Essentially, the SOC Analyst is looking for the Crime Scene. Every single server, every appliance, every router is a potential scene of a crime. Unfortunately, unlike a physical crime scene, it is often more challenging to confirm a computer crime has actually occurred, let alone find out where exactly it occurred. If logging and packet capture are not in place, life just got infinitely harder! A perpetrator can take a copy of a dataset but the original data doesn’t suddenly disappear. A hacker could make changes to records in a database but the records will still look legitimate to the average end-user. A system or service could inexplicably turn itself off or reset but there is no-one standing next to a big red button to arrest. If the SOC Analyst can’t identify a crime scene, Incident Responders and Digital Forensics Specialists won’t be able to do their jobs effectively…and the perpetrator gets away scot-free!

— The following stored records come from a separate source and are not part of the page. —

(** ** [operations_acl.go] *)

Definition makeGasSStoreFunc (clearingRefund : Z) (memorySize : Z) : F (Z * error) :=
  gas ← contractGas;
  if gas <=? SstoreSentryGasEIP2200 then mret (0, Some ErrReentrancySentry)
  else
    y ← back 1; x ← back 0;
    let slot := Bytes32 x in
    addr ← contractAddress;
    current ← db (GetState addr slot);
    '(_, slotPresent) ← db (SlotInAccessList addr slot);
    cost ← (if negb (slotPresent : bool) then
              db (AddSlotToAccessList addr slot);; mret ColdSloadCostEIP2929
            else mret 0);
    let value := Bytes32 y in
    if current =? value then ok (cost +! WarmStorageReadCostEIP2929)
    else
      original ← db (GetCommittedState addr (Bytes32 x));
      if original =? current then
        if original =? 0 then ok (cost +! SstoreSetGasEIP2200)
        else
          (if value =? 0 then db (AddRefund clearingRefund) else mret tt);;
          ok (cost +! (SstoreResetGasEIP2200 - ColdSloadCostEIP2929))
      else
        (if negb (original =? 0) then
           if current =? 0 then db (SubRefund clearingRefund)
           else if value =? 0 then db (AddRefund clearingRefund)
           else mret tt
         else mret tt);;
        (if original =? value then
           if original =? 0 then
             db (AddRefund (SstoreSetGasEIP2200 - WarmStorageReadCostEIP2929))
           else
             db (AddRefund ((SstoreResetGasEIP2200 - ColdSloadCostEIP2929)
                            - WarmStorageReadCostEIP2929))
         else mret tt);;
        ok (cost +! WarmStorageReadCostEIP2929).

Definition gasSStoreEIP2929 := makeGasSStoreFunc SstoreClearsScheduleRefundEIP2200.
Definition gasSStoreEIP3529 := makeGasSStoreFunc SstoreClearsScheduleRefundEIP3529.

Definition gasSLoadEIP2929 (memorySize : Z) : F (Z * error) :=
  loc ← back 0;
  let slot := Bytes32 loc in
  addr ← contractAddress;
  '(_, slotPresent) ← db (SlotInAccessList addr slot);
  if negb (slotPresent : bool) then
    db (AddSlotToAccessList addr slot);; ok ColdSloadCostEIP2929
  else ok WarmStorageReadCostEIP2929.

Definition gasExtCodeCopyEIP2929 (memorySize : Z) : F (Z * error) :=
  r ← gasExtCodeCopy memorySize;
  ifErr r (fun gas =>
  a ← back 0;
  let addr := Bytes20 a in
  present ← db (AddressInAccessList addr);
  if negb (present : bool) then
    db (AddAddressToAccessList addr);;
    ifOverflow (SafeAdd gas (ColdAccountAccessCostEIP2929 - WarmStorageReadCostEIP2929)) ok
  else ok gas).

Definition gasEip2929AccountCheck (memorySize : Z) : F (Z * error) :=
  a ← back 0;
  let addr := Bytes20 a in
  present ← db (AddressInAccessList addr);
  if negb (present : bool) then
    db (AddAddressToAccessList addr);;
    ok (ColdAccountAccessCostEIP2929 - WarmStorageReadCostEIP2929)
  else ok 0.

(** [contract.UseGas] on the frame's contract, and [contract.Gas += g]. *)
Definition useGas (g : Z) : F bool := fun f =>
  let '(b, c) := UseGas (contract f) g in Ret (b, set_contract c f).
Definition addGas (g : Z) : F unit :=
  st_modify (fun f => set_contract (set_Gas (Gas (contract f) +! g) (contract f)) f).

Definition makeCallVariantGasCallEIP2929 (oldCalculator : Z -> F (Z * error))
    (addressPosition : Z) (memorySize : Z) : F (Z * error) :=
  a ← back addressPosition;
  let addr := Bytes20 a in
  warmAccess ← db (AddressInAccessList addr);
  let coldCost := ColdAccountAccessCostEIP2929 - WarmStorageReadCostEIP2929 in
  paid ← (if negb (warmAccess : bool) then
            db (AddAddressToAccessList addr);; useGas coldCost
          else mret true);
  if negb paid then mret (0, Some ErrOutOfGas)
  else
    r ← oldCalculator memorySize;
    if warmAccess || bool_decide (is_Some r.2) then mret r
    else
      addGas coldCost;;
      ifOverflow (SafeAdd r.1 coldCost) ok.

Definition gasCallEIP2929 := makeCallVariantGasCallEIP2929 gasCall 1.
Definition gasDelegateCallEIP2929 := makeCallVariantGasCallEIP2929 gasDelegateCall 1.
Definition gasStaticCallEIP2929 := makeCallVariantGasCallEIP2929 gasStaticCall 1.
Definition gasCallCodeEIP2929 := makeCallVariantGasCallEIP2929 gasCallCode 1.

Definition makeSelfdestructGasFn (refundsEnabled : bool) (memorySize : Z) : F (Z * error) :=
  a ← back 0;
  let address := Bytes20 a in
  self ← contractAddress;
  present ← db (AddressInAccessList address);
  gas ← (if negb (present : bool) then
           db (AddAddressToAccessList address);; mret ColdAccountAccessCostEIP2929
         else mret 0);
  e ← db (Empty address);
  gas ← (if (e : bool) then
           b ← db (GetBalance self);
           mret (if negb (Sign b =? 0) then gas +! CreateBySelfdestructGas else gas)
         else mret gas);
  (if refundsEnabled then
     d ← db (HasSelfDestructed self);
     if negb (d : bool) then db (AddRefund SelfdestructRefundGas) else mret tt
   else mret tt);;
  ok gas.

Definition gasSelfdestructEIP2929 := makeSelfdestructGasFn true.
Definition gasSelfdestructEIP3529 := makeSelfdestructGasFn false.

Definition makeCallVariantGasCallEIP7702 (oldCalculator : Z -> F (Z * error))
    (memorySize : Z) : F (Z * error) :=
  a ← back 1;
  let addr := Bytes20 a in
  present ← db (AddressInAccessList addr);
  cold ← (if negb (present : bool) then
            db (AddAddressToAccessList addr);;
            let coldCost := ColdAccountAccessCostEIP2929 - WarmStorageReadCostEIP2929 in
            paid ← useGas coldCost;
            mret (if (paid : bool) then Some coldCost else None)
          else mret (Some 0));
  match cold with
  | None => mret (0, Some ErrOutOfGas)
  | Some total =>
      code ← db (GetCode addr);
      total ← (match ParseDelegation code with
               | Some target =>
                   warm ← db (AddressInAccessList target);
                   cost ← (if (warm : bool) then mret WarmStorageReadCostEIP2929
                           else db (AddAddressToAccessList target);;
                                mret ColdAccountAccessCostEIP2929);
                   paid ← useGas cost;
                   mret (if (paid : bool) then Some (total +! cost) else None)
               | None => mret (Some total)
               end);
      match total with
      | None => mret (0, Some ErrOutOfGas)
      | Some total =>
          r ← oldCalculator memorySize;
          match r.2 with
          | Some e => mret r
          | None =>
              addGas total;;
              ifOverflow (SafeAdd r.1 total) ok
          end
      end
  end.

So What is Locard’s Exchange Principle?

Dr Edmund Locard was a French forensic scientist who was kicking around in the late 19th, early 20th century. He came up with a key forensics principle still in use today:

“Every contact leaves a trace”

Basically, when a criminal commits a crime he will either introduce something into the crime scene or take something away. Let’s use the analogy of a physical crime scene, such as murder. The murderer may leave their DNA (introducing something) or, fleeing the scene covered in the victim’s blood (taking something away).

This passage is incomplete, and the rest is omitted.